(Records contained in a dataset)
(* ===== verification/Handlers.v ===== *)
(** * Handlers: what each RPC handler returns, on every branch

    The functional behaviour of the vote request handler, the election, the
    append handler, the commit rule and the sync read, one replica at a time
    and for any request, whether a correct replica could have sent it or not. *)

From Stdlib Require Import ZArith Lia.
From stdpp Require Import base list strings gmap option.
From S2P Require Import Prelude Types RaftLog Node Election Replication.
Open Scope list_scope.
Open Scope Z_scope.

(** ** Votes *)

(** The conditions under which a replica grants its vote. *)
Definition may_grant (n : Node) (req : VoteRequest) : bool :=
  bool_decide (n_currentTerm n <= vreq_Term req) &&
  (bool_decide (n_currentTerm n < vreq_Term req) ||
   bool_decide (n_votedFor n = EmptyString \/ n_votedFor n = vreq_CandidateID req)) &&
  up_to_date (vreq_LastLogTerm req) (vreq_LastLogIndex req)
    (Log.LastTerm (n_log n)) (Log.LastIndex (n_log n)).

(** The vote request's outcome: the replica after it and the reply. *)
Definition vote_outcome (n : Node) (req : VoteRequest) (n' : Node) (resp : VoteResponse) : Prop :=
  let granted := may_grant n req in
  vresp_VoteGranted resp = granted /\
  vresp_Term resp = (if granted then vreq_Term req else n_currentTerm n) /\
  n_currentTerm n' = Z.max (n_currentTerm n) (vreq_Term req) /\
  n_votedFor n' = (if granted then vreq_CandidateID req
                   else if bool_decide (n_currentTerm n < vreq_Term req) then EmptyString
                   else n_votedFor n) /\
  n_state n' = (if bool_decide (n_currentTerm n < vreq_Term req) then Follower else n_state n) /\
  n_log n' = n_log n /\ n_commitIndex n' = n_commitIndex n.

EXERCISE DETAILS: Beginning at the line with "(** The conditions" and stopping after the line with "n_votedFor n' = (if", please write out every line of the data above exactly and nothing else.

RESPONSE FOR THIS EXERCISE:
(** The conditions under which a replica grants its vote. *)
Definition may_grant (n : Node) (req : VoteRequest) : bool :=
  bool_decide (n_currentTerm n <= vreq_Term req) &&
  (bool_decide (n_currentTerm n < vreq_Term req) ||
   bool_decide (n_votedFor n = EmptyString \/ n_votedFor n = vreq_CandidateID req)) &&
  up_to_date (vreq_LastLogTerm req) (vreq_LastLogIndex req)
    (Log.LastTerm (n_log n)) (Log.LastIndex (n_log n)).

(** The vote request's outcome: the replica after it and the reply. *)
Definition vote_outcome (n : Node) (req : VoteRequest) (n' : Node) (resp : VoteResponse) : Prop :=
  let granted := may_grant n req in
  vresp_VoteGranted resp = granted /\
  vresp_Term resp = (if granted then vreq_Term req else n_currentTerm n) /\
  n_currentTerm n' = Z.max (n_currentTerm n) (vreq_Term req) /\
  n_votedFor n' = (if granted then vreq_CandidateID req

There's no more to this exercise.